» Task to carry out:
For this exercise, please reproduce the records below word for word, from the first line through the line with "(∀ i x, items".

» Dataset extract:
(** C6: a sweep that finishes makes central show exactly the manifest.  The session was the
    agent's own and live, and the staged rows had the digest and the count the agent
    asserted.  Afterwards each path of that root is active exactly when the manifest lists
    it, with its size, microsecond time and hashes, except that a row in the recycle bin
    stays as it is; no row is lost, rows keep their identity and the user's columns, rows
    of other libraries are untouched, every manifest row is counted once, and the session
    is gone. *)
Theorem reconcile_finish_exact c agent sid digest n reset now c' r :
  ok c → sessions_ok c → (∀ p s, staging c !! (sid, p) = Some s → time_survives (mtime_us s) = true) →
  finish c agent sid digest n reset now = (c', Ok r) →
  ∃ sess l staged,
    sessions c !! sid = Some sess ∧ rs_agent_id sess = ag_id agent ∧
    now - agent_reconcile_session_ttl settings ≤ started_at sess ∧
    staged ≡ₚ staged_of c sid ∧ manifest_digest sha256 staged = digest ∧ length staged = n ∧
    find_library (libraries c') (ag_id agent) (rs_library_ref sess) = Some l ∧
    (∀ p, (row ← row_at (items c') (al_id l, p); shown row.2) =
      if trashed_at (items c) (al_id l, p) then None else staging c !! (sid, p)) ∧
    (∀ i x, items c !! i = Some x → ∃ x', items c' !! i = Some x' ∧ keeps_row x x' ∧
      (i_library_id x ≠ al_id l ∨ i_status x = trashed → x' = x)) ∧
    (let k := rc_counts r in
      c_upserted k + c_reactivated k + c_updated k + c_trashed_conflicts k + c_unchanged k = Z.of_nat n) ∧
    watermark c' (ag_id agent) = Some (if reset then 0 else last_contiguous_seq_no agent) ∧
    sessions c' !! sid = None.
Proof using Inj0 Inj1 staged_perm row_perm.
  intros Hok Hs Htime Hfin. destruct (finish_ok _ _ _ _ _ _ _ _ _ Hok Hs Htime Hfin) as (sess & l & staged & Hf & Hn).
  exists sess, l, staged. pose proof (fn_joined _ _ _ _ _ _ _ _ _ _ _ _ _ Hf) as Hj.
  split_and!; [by eapply fn_session|by eapply fn_agent|by eapply fn_live|by eapply fn_staged|by eapply fn_digest|done|
    by eapply fn_library|intros p; by eapply finished_shown| | | |by eapply fn_closed].
  - intros i x Hx. destruct (tc_kept _ _ _ (jn_touches _ _ _ _ _ Hj) i x Hx) as (x' & Hx' & Hk & Hsame).
    exists x'. split_and!; [done|done|]. intros [Hl|Ht]; [by apply Hsame|].
    pose proof (jn_trashed _ _ _ _ _ Hj i x Hx Ht). congruence.
  - rewrite <- Hn. by apply (jn_counts _ _ _ _ _ Hj).
  - unfold watermark. rewrite (fn_agents _ _ _ _ _ _ _ _ _ _ _ _ _ Hf). by rewrite lookup_insert_eq.
Qed.

(** C5: the sweep converges.  After a sweep that finished without meeting the recycle bin,
    the next start of the same agent with the same manifest answers "match", at any later
    time: the agent is not asked for its manifest again. *)
Theorem reconcile_converges c agent sid digest n reset now c' r agent' rebuilt now' :
  ok c → sessions_ok c → (∀ p s, staging c !! (sid, p) = Some s → time_survives (mtime_us s) = true) →
  finish c agent sid digest n reset now = (c', Ok r) → c_trashed_conflicts (rc_counts r) = 0 →
  ag_id agent' = ag_id agent →
  ∃ sess c'', sessions c !! sid = Some sess ∧ start c' agent' (rs_library_ref sess) digest n rebuilt now' = Ok (c'', Match).
Proof using Inj0 Inj1 staged_perm row_perm.
  intros Hok Hs Htime Hfin Hno Hid. destruct (finish_ok _ _ _ _ _ _ _ _ _ Hok Hs Htime Hfin) as (sess & l & staged & Hf & Hn).
  exists sess. destruct (finished_manifest _ _ _ _ _ _ _ _ _ _ _ _ _ _ _ Hok Hs Hf Hno) as (M & HM & Hperm).
  assert (NoDup (map mr_rel_path M)) as Hnd.
  { rewrite Hperm, (fn_staged _ _ _ _ _ _ _ _ _ _ _ _ _ Hf). by apply NoDup_staged. }
  unfold reconcile_start. rewrite central_digest_manifest, Hid.
  change (central_manifest (_sweep_expired_sessions c' now' _) (ag_id agent) (rs_library_ref sess))
    with (central_manifest c' (ag_id agent) (rs_library_ref sess)). rewrite HM.
  cbn [fmap option_fmap option_map of_option result_bind].
  assert (manifest_digest sha256 M = digest) as ->.
  { rewrite <- (fn_digest _ _ _ _ _ _ _ _ _ _ _ _ _ Hf). unfold manifest_digest. by rewrite (blob_perm M staged). }
  assert (length M = n) as -> by (by rewrite Hperm).
  rewrite !bool_decide_eq_true_2 by done. eexists. split; [by eapply fn_session|done].
Qed.
End finish.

» Exercise answer:
(** C6: a sweep that finishes makes central show exactly the manifest.  The session was the
    agent's own and live, and the staged rows had the digest and the count the agent
    asserted.  Afterwards each path of that root is active exactly when the manifest lists
    it, with its size, microsecond time and hashes, except that a row in the recycle bin
    stays as it is; no row is lost, rows keep their identity and the user's columns, rows
    of other libraries are untouched, every manifest row is counted once, and the session
    is gone. *)
Theorem reconcile_finish_exact c agent sid digest n reset now c' r :
  ok c → sessions_ok c → (∀ p s, staging c !! (sid, p) = Some s → time_survives (mtime_us s) = true) →
  finish c agent sid digest n reset now = (c', Ok r) →
  ∃ sess l staged,
    sessions c !! sid = Some sess ∧ rs_agent_id sess = ag_id agent ∧
    now - agent_reconcile_session_ttl settings ≤ started_at sess ∧
    staged ≡ₚ staged_of c sid ∧ manifest_digest sha256 staged = digest ∧ length staged = n ∧
    find_library (libraries c') (ag_id agent) (rs_library_ref sess) = Some l ∧
    (∀ p, (row ← row_at (items c') (al_id l, p); shown row.2) =
      if trashed_at (items c) (al_id l, p) then None else staging c !! (sid, p)) ∧
    (∀ i x, items c !! i = Some x → ∃ x', items c' !! i = Some x' ∧ keeps_row x x' ∧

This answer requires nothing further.